§ Stored items:

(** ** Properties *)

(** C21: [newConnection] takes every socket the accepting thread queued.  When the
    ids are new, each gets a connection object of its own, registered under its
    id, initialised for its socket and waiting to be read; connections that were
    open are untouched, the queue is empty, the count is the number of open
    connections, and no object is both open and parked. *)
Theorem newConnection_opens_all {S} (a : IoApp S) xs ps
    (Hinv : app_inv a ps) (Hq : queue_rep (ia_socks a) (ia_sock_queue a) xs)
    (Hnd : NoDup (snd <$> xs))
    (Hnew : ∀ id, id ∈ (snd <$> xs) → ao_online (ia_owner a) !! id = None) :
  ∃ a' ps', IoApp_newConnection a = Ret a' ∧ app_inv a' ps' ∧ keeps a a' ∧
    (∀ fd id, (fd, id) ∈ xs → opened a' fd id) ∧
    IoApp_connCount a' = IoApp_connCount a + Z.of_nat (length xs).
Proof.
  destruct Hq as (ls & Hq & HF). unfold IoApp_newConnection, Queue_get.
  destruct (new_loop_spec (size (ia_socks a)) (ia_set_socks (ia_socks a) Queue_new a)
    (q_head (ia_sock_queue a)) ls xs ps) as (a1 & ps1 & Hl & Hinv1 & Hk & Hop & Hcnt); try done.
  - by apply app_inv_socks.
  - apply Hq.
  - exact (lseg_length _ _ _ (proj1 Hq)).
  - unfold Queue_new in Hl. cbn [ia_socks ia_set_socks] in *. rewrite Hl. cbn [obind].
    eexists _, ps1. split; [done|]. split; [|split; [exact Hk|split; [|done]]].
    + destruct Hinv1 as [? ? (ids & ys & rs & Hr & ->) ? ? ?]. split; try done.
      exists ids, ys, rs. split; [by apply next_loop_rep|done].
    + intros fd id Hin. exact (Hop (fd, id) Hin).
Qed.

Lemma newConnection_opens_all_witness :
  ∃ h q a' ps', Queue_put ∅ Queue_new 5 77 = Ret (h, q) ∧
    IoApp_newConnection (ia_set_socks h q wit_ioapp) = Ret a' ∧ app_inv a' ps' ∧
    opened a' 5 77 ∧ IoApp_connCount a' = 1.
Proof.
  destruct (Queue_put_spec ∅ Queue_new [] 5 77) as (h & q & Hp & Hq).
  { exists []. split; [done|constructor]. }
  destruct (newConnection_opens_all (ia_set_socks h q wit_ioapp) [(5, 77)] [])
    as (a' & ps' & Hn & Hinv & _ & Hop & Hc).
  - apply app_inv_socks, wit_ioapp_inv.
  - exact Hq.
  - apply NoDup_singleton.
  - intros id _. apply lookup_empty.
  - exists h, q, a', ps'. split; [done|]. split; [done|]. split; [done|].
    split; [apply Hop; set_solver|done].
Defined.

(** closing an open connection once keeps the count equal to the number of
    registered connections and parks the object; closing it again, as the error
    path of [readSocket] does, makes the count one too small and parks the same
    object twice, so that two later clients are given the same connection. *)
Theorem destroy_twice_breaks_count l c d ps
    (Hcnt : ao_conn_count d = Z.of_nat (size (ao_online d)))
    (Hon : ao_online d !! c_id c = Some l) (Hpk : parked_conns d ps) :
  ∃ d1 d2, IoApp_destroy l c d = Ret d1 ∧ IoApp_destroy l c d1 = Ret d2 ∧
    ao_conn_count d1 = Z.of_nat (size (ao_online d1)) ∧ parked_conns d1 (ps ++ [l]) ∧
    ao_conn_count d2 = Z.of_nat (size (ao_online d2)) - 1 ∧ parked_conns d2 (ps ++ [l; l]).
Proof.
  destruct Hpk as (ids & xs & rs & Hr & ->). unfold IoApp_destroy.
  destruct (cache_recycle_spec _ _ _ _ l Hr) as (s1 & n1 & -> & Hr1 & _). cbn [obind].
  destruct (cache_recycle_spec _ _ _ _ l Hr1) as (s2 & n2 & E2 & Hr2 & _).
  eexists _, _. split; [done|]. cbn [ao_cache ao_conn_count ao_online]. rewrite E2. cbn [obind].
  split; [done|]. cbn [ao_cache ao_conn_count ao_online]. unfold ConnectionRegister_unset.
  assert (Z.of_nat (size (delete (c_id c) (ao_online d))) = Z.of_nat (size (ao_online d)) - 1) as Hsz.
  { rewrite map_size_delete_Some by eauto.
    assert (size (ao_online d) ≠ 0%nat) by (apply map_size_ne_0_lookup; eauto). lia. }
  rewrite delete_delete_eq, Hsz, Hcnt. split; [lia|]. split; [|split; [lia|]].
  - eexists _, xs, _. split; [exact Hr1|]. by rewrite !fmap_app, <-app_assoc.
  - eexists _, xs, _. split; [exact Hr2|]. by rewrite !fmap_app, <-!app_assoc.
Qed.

§ Problem to work on:
Please copy all of the data above exactly.

§ Problem solution:
(** ** Properties *)

(** C21: [newConnection] takes every socket the accepting thread queued.  When the
    ids are new, each gets a connection object of its own, registered under its
    id, initialised for its socket and waiting to be read; connections that were
    open are untouched, the queue is empty, the count is the number of open
    connections, and no object is both open and parked. *)
Theorem newConnection_opens_all {S} (a : IoApp S) xs ps
    (Hinv : app_inv a ps) (Hq : queue_rep (ia_socks a) (ia_sock_queue a) xs)
    (Hnd : NoDup (snd <$> xs))
    (Hnew : ∀ id, id ∈ (snd <$> xs) → ao_online (ia_owner a) !! id = None) :
  ∃ a' ps', IoApp_newConnection a = Ret a' ∧ app_inv a' ps' ∧ keeps a a' ∧
    (∀ fd id, (fd, id) ∈ xs → opened a' fd id) ∧
    IoApp_connCount a' = IoApp_connCount a + Z.of_nat (length xs).
Proof.
  destruct Hq as (ls & Hq & HF). unfold IoApp_newConnection, Queue_get.
  destruct (new_loop_spec (size (ia_socks a)) (ia_set_socks (ia_socks a) Queue_new a)
    (q_head (ia_sock_queue a)) ls xs ps) as (a1 & ps1 & Hl & Hinv1 & Hk & Hop & Hcnt); try done.
  - by apply app_inv_socks.
  - apply Hq.
  - exact (lseg_length _ _ _ (proj1 Hq)).
  - unfold Queue_new in Hl. cbn [ia_socks ia_set_socks] in *. rewrite Hl. cbn [obind].
    eexists _, ps1. split; [done|]. split; [|split; [exact Hk|split; [|done]]].
    + destruct Hinv1 as [? ? (ids & ys & rs & Hr & ->) ? ? ?]. split; try done.
      exists ids, ys, rs. split; [by apply next_loop_rep|done].
    + intros fd id Hin. exact (Hop (fd, id) Hin).
Qed.

Lemma newConnection_opens_all_witness :
  ∃ h q a' ps', Queue_put ∅ Queue_new 5 77 = Ret (h, q) ∧
    IoApp_newConnection (ia_set_socks h q wit_ioapp) = Ret a' ∧ app_inv a' ps' ∧
    opened a' 5 77 ∧ IoApp_connCount a' = 1.
Proof.
  destruct (Queue_put_spec ∅ Queue_new [] 5 77) as (h & q & Hp & Hq).
  { exists []. split; [done|constructor]. }
  destruct (newConnection_opens_all (ia_set_socks h q wit_ioapp) [(5, 77)] [])
    as (a' & ps' & Hn & Hinv & _ & Hop & Hc).
  - apply app_inv_socks, wit_ioapp_inv.
  - exact Hq.
  - apply NoDup_singleton.
  - intros id _. apply lookup_empty.
  - exists h, q, a', ps'. split; [done|]. split; [done|]. split; [done|].
    split; [apply Hop; set_solver|done].
Defined.

(** closing an open connection once keeps the count equal to the number of
    registered connections and parks the object; closing it again, as the error
    path of [readSocket] does, makes the count one too small and parks the same
    object twice, so that two later clients are given the same connection. *)
Theorem destroy_twice_breaks_count l c d ps
    (Hcnt : ao_conn_count d = Z.of_nat (size (ao_online d)))
    (Hon : ao_online d !! c_id c = Some l) (Hpk : parked_conns d ps) :
  ∃ d1 d2, IoApp_destroy l c d = Ret d1 ∧ IoApp_destroy l c d1 = Ret d2 ∧
    ao_conn_count d1 = Z.of_nat (size (ao_online d1)) ∧ parked_conns d1 (ps ++ [l]) ∧
    ao_conn_count d2 = Z.of_nat (size (ao_online d2)) - 1 ∧ parked_conns d2 (ps ++ [l; l]).
Proof.
  destruct Hpk as (ids & xs & rs & Hr & ->). unfold IoApp_destroy.
  destruct (cache_recycle_spec _ _ _ _ l Hr) as (s1 & n1 & -> & Hr1 & _). cbn [obind].
  destruct (cache_recycle_spec _ _ _ _ l Hr1) as (s2 & n2 & E2 & Hr2 & _).
  eexists _, _. split; [done|]. cbn [ao_cache ao_conn_count ao_online]. rewrite E2. cbn [obind].
  split; [done|]. cbn [ao_cache ao_conn_count ao_online]. unfold ConnectionRegister_unset.
  assert (Z.of_nat (size (delete (c_id c) (ao_online d))) = Z.of_nat (size (ao_online d)) - 1) as Hsz.
  { rewrite map_size_delete_Some by eauto.
    assert (size (ao_online d) ≠ 0%nat) by (apply map_size_ne_0_lookup; eauto). lia. }
  rewrite delete_delete_eq, Hsz, Hcnt. split; [lia|]. split; [|split; [lia|]].
  - eexists _, xs, _. split; [exact Hr1|]. by rewrite !fmap_app, <-app_assoc.
  - eexists _, xs, _. split; [exact Hr2|]. by rewrite !fmap_app, <-!app_assoc.
Qed.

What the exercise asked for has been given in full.